O diarista agarra a ilha por dentro, aperta-lhe as veias a sentir-lhe as pulsações. Sonha-se europeu e declara-se parisiense, mas acaba quase nunca saindo do seu ninho ilhéu, deixando a paisagem da sua imaginária modernidade quedar-se pelas viagens mentais, pois é-lhe custoso desentranhar-se daquele espaço. Esse e outros dilemas humanos surgem narrados num vernáculo de sabores bebidos nos clássicos, mormente Eça, seu santo de eleição e patrono. As frases soltam-se das páginas salpicadas de bruma e de luz, de sol e chuva, de mar e verde, moldados em quinhentos anos atlânticos, com a ilha a caminho da América mas com o diarista voltado para a Europa, que nele significa Paris e Coimbra. Sempre ao longe, porém. Perto, só a ilha na sua eternidade que vem de um profundo mar impenetrável, onde residem baleias, se fabricam terramotos e nascem tempestades e vulcões.

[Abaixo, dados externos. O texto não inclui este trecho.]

(** The node writes NULL for an empty witness. *)
Definition witnesses_normal (tx : bitcoin_tx) : Prop := Forall (fun i => witness i <> Some []) (input tx).

Lemma has_witness_core tx : witnesses_normal tx -> HasWitness (core_tx tx) = uses_witness tx.
Proof.
  unfold witnesses_normal, HasWitness, uses_witness. cbn [core_tx vin].
  induction 1 as [|i l Hi _ IH]; [done|]. csimpl. rewrite IH. f_equal.
  cbn [core_in scriptWitness]. destruct (witness i) as [[|b w]|]; done.
Qed.

Lemma serialize_core allow tx : witnesses_normal tx ->
  SerializeTransaction allow (core_tx tx) = if allow then Spec.transaction tx else Spec.stripped tx.
Proof.
  intros Hw. unfold SerializeTransaction. rewrite (has_witness_core tx) by done.
  cbn [core_tx nVersion vin vout nLockTime]. rewrite le_bytes_s32.
  rewrite (vector_core _ _ _ _ txin_core), (vector_core _ _ _ _ txout_core), <- list_fmap_compose.
  rewrite (list_fmap_ext _ Spec.stack) by (intros; apply stack_core).
  unfold Spec.transaction. by destruct allow, (uses_witness tx).
Qed.

Lemma hash_once m : GetHash (hash_write CHashWriter m) = Spec.hash256 m.
Proof.
  apply CHash256_Finalize_spec. change m with ([] ++ m) at 2.
  apply CSHA256_Write_holds, CSHA256_new_holds. done.
Qed.

(** C31. The node and Bitcoin Core write the same bytes for a transaction and give it the
    same id. *)
Theorem core_serialisation tx : witnesses_normal tx ->
  SerializeTransaction true (core_tx tx) = linearize_tx tx /\
  ComputeHash (core_tx tx) = bitcoin_txid tx.
Proof.
  intros Hw. rewrite linearize_spec, txid_spec. unfold ComputeHash. rewrite hash_once.
  by rewrite !serialize_core by done.
Qed.

(** ** A transaction with a witness *)
Module DemoCore.
Lemma demo_core_ok : core_ok (core_tx DemoTx.tx).
Proof.
  split; try (cbn; unfold MAX_SIZE; lia); try done.
  - repeat constructor; cbn; unfold fits, MAX_SIZE; try lia.
  - repeat constructor; cbn; unfold MAX_SIZE; try lia; by vm_compute.
Qed.

Lemma core_roundtrip_witness :
  UnserializeTransaction true (SerializeTransaction true (core_tx DemoTx.tx) ++ [42])
  = Some (core_tx DemoTx.tx, [42]).
Proof. apply (core_roundtrip (core_tx DemoTx.tx) [42]), demo_core_ok. Defined.

Lemma core_serialisation_witness : ComputeHash (core_tx DemoTx.tx) = bitcoin_txid DemoTx.tx.
Proof. apply (core_serialisation DemoTx.tx). by repeat constructor. Defined.
End DemoCore.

Um dia, conversando com um poeta português de minha admiração, eu trouxe por acaso à baila o nome de outro poeta de excelência, Emanuel Félix, que toda a vida sepultou requintados poemas no mar da sua ilha Terceira. O meu interlocutor reagiu sobranceiramente: Se ele fosse bom, eu conhecia-o! A mim descaiu-se-me de repente o maxilar inferior em abrupto espanto porque, de uma figura inteligente, esperava no mínimo o pedido de um poema ou dois para demonstrar as razões do meu apreço. Essa cena, que me marcou nos meus verdes anos e me instruiu devidamente sobre as arrogâncias intelectuais inconscientemente exibidas por sumidades da nossa praça literária, salta-me agora para estas linhas como exemplo prototípico do oposto da atitude esperável de um espírito aberto. Do leitor que nunca ouviu falar de Fernando Aires nem do seu diário Era Uma Vez o Tempo, só espero a abertura mental de querer descobrir por si os motivos da publicidade aqui gratuitamente feita. A aboná-la – são sempre recomendáveis as abonações de gabarito – está o nome de leitores como Eugénio Lisboa, José Augusto Seabra, João de Melo, Eduíno de Jesus, Teresa Martins Marques, José Leon Machado, Fernando Venâncio, Ascêncio de Freitas e Vergílio Ferreira, que se comportaram bem diferentemente do dito poeta, ao depararem pela primeira vez com as belas páginas deste grande diário da literatura portuguesa agora reeditado em volume único, numa atraente edição da Opera Omnia. O mais recente admirador é Luís Maria Marina Bravo, ex-conselheiro Cultural da Embaixada de Espanha em Lisboa, que até se pôs a traduzir o primeiro volume e já tem um editor contagiado pelo seu entusiasmo.
Onésimo Teotónio Almeida
(*) Texto lido pelo Autor na apresentação do "Era uma Vez o Tempo" de Fernando Aires,edição da Opera Omnia, volume único, organização e comentários de sua filha Maria João Ruivo, nas cidades de Lisboa, Porto e Ponta Delgada entre os dias 10 e 13 de Dezembro.